++++ Data provided ++++

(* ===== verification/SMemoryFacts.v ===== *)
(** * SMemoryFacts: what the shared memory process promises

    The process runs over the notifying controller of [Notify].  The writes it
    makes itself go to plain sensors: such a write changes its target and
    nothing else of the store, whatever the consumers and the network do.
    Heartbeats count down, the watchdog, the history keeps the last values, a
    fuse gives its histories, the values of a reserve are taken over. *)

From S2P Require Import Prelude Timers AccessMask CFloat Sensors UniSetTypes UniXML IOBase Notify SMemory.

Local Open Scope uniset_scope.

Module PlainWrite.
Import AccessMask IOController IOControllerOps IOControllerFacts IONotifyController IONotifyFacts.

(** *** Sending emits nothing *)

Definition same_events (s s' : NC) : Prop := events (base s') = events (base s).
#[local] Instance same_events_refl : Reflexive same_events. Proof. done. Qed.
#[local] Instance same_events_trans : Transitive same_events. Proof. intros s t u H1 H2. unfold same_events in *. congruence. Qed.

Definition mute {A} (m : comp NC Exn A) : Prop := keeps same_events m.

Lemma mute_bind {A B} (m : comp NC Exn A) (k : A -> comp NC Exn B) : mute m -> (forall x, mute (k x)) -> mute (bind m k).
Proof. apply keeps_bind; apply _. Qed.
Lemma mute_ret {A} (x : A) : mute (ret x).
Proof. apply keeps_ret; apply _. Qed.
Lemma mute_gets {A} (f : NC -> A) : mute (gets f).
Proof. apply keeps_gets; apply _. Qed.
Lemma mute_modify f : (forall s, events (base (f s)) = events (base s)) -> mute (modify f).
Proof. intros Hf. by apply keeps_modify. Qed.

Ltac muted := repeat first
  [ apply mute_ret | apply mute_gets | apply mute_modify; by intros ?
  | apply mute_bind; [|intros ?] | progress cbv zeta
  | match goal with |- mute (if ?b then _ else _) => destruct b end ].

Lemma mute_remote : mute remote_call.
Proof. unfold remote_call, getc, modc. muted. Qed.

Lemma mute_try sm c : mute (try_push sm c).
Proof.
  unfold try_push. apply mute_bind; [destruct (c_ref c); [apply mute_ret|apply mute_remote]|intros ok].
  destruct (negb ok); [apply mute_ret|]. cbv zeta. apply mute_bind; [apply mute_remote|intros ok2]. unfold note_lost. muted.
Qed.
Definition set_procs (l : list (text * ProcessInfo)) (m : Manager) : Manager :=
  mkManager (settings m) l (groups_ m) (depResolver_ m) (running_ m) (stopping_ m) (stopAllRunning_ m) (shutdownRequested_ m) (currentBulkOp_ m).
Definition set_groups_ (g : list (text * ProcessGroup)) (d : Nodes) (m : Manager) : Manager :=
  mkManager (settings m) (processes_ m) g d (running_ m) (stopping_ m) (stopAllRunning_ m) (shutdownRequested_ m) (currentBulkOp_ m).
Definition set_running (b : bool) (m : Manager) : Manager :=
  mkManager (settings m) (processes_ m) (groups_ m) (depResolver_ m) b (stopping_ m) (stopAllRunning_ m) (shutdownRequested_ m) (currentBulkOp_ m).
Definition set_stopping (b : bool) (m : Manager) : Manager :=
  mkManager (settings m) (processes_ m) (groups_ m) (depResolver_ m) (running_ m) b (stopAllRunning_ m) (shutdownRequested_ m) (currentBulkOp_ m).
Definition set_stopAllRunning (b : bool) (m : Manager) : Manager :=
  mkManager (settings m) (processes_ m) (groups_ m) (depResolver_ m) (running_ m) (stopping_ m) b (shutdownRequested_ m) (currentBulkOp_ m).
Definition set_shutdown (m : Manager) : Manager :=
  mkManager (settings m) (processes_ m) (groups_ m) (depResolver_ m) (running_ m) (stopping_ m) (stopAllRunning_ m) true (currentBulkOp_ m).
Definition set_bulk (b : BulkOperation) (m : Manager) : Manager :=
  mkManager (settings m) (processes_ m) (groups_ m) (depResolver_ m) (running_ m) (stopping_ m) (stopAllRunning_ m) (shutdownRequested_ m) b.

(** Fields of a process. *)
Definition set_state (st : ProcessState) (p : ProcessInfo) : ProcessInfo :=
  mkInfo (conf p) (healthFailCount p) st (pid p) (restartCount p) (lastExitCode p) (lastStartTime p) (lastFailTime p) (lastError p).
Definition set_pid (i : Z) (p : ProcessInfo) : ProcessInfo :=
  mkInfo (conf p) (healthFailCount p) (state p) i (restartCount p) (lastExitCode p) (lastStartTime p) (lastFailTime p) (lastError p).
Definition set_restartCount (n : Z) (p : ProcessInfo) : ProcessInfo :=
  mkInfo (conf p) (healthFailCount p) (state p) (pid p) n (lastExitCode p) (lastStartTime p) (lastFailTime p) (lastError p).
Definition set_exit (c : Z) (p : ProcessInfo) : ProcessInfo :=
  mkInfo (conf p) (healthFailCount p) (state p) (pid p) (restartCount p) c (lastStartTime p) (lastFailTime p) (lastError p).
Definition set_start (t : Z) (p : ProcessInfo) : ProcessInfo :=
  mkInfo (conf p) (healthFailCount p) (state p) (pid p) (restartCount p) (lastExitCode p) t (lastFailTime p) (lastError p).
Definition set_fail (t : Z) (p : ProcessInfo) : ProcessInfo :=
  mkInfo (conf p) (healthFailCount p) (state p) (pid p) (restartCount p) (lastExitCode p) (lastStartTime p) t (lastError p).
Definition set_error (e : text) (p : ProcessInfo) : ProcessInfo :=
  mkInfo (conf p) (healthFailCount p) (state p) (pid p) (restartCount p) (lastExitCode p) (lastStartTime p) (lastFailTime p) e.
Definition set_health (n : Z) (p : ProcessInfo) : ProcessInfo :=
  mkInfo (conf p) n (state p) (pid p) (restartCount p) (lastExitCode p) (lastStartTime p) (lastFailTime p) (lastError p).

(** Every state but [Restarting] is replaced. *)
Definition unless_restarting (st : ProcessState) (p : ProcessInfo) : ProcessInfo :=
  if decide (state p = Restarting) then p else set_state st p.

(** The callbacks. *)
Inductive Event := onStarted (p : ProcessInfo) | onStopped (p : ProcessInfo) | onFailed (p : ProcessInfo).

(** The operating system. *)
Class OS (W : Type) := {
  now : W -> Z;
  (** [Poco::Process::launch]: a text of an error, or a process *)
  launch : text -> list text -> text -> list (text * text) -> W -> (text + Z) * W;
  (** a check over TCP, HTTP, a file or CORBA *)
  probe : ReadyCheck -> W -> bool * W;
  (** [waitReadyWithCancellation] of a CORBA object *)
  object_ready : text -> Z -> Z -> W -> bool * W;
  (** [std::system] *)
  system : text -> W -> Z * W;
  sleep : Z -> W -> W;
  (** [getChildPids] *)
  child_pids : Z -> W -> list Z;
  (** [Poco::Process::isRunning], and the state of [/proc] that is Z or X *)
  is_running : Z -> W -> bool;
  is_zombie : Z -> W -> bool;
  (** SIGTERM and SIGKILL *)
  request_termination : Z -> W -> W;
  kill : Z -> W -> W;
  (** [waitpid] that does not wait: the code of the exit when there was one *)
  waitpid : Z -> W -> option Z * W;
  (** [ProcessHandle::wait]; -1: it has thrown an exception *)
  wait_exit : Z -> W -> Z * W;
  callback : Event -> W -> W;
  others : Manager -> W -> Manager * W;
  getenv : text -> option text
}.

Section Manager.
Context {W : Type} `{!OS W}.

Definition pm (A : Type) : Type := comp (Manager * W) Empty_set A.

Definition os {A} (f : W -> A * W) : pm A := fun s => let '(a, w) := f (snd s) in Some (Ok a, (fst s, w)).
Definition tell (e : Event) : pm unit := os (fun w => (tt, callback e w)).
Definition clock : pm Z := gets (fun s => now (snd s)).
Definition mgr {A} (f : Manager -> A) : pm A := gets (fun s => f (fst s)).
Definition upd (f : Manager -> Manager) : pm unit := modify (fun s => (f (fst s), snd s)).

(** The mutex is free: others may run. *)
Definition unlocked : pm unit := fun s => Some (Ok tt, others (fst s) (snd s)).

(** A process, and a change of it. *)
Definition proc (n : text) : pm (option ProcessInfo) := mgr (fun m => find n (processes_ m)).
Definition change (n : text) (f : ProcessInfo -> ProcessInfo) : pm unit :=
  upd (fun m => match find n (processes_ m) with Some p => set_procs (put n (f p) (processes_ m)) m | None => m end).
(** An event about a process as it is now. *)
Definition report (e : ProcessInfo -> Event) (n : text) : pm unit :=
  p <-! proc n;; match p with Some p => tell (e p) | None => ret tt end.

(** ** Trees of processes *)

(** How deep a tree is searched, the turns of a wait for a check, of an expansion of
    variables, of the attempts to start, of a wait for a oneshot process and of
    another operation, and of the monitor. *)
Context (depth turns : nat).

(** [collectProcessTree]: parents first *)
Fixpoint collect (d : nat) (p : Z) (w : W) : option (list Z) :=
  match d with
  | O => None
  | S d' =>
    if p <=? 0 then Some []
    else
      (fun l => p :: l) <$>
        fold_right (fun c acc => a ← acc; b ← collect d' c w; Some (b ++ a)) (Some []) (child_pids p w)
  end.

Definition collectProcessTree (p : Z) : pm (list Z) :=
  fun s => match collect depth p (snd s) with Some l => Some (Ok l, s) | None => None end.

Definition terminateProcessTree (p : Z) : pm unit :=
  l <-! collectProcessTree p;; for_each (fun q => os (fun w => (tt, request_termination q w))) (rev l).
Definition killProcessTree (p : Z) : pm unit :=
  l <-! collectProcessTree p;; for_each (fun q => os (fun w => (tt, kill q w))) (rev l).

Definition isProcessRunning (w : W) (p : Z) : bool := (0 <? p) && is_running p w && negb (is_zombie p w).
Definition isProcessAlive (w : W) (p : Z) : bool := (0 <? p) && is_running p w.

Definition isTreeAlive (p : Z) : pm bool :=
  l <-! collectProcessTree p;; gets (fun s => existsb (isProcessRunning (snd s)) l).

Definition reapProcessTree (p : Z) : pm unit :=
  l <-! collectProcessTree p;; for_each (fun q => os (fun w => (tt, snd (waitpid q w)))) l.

++++

Exactly as they stand, please print the lines from the first line of the records above down to the line that includes "progress cbv zeta", both of those included and no others.

(* ===== verification/SMemoryFacts.v ===== *)
(** * SMemoryFacts: what the shared memory process promises

    The process runs over the notifying controller of [Notify].  The writes it
    makes itself go to plain sensors: such a write changes its target and
    nothing else of the store, whatever the consumers and the network do.
    Heartbeats count down, the watchdog, the history keeps the last values, a
    fuse gives its histories, the values of a reserve are taken over. *)

From S2P Require Import Prelude Timers AccessMask CFloat Sensors UniSetTypes UniXML IOBase Notify SMemory.

Local Open Scope uniset_scope.

Module PlainWrite.
Import AccessMask IOController IOControllerOps IOControllerFacts IONotifyController IONotifyFacts.

(** *** Sending emits nothing *)

Definition same_events (s s' : NC) : Prop := events (base s') = events (base s).
#[local] Instance same_events_refl : Reflexive same_events. Proof. done. Qed.
#[local] Instance same_events_trans : Transitive same_events. Proof. intros s t u H1 H2. unfold same_events in *. congruence. Qed.

Definition mute {A} (m : comp NC Exn A) : Prop := keeps same_events m.

Lemma mute_bind {A B} (m : comp NC Exn A) (k : A -> comp NC Exn B) : mute m -> (forall x, mute (k x)) -> mute (bind m k).
Proof. apply keeps_bind; apply _. Qed.
Lemma mute_ret {A} (x : A) : mute (ret x).
Proof. apply keeps_ret; apply _. Qed.
Lemma mute_gets {A} (f : NC -> A) : mute (gets f).
Proof. apply keeps_gets; apply _. Qed.
Lemma mute_modify f : (forall s, events (base (f s)) = events (base s)) -> mute (modify f).
Proof. intros Hf. by apply keeps_modify. Qed.

Ltac muted := repeat first
  [ apply mute_ret | apply mute_gets | apply mute_modify; by intros ?
  | apply mute_bind; [|intros ?] | progress cbv zeta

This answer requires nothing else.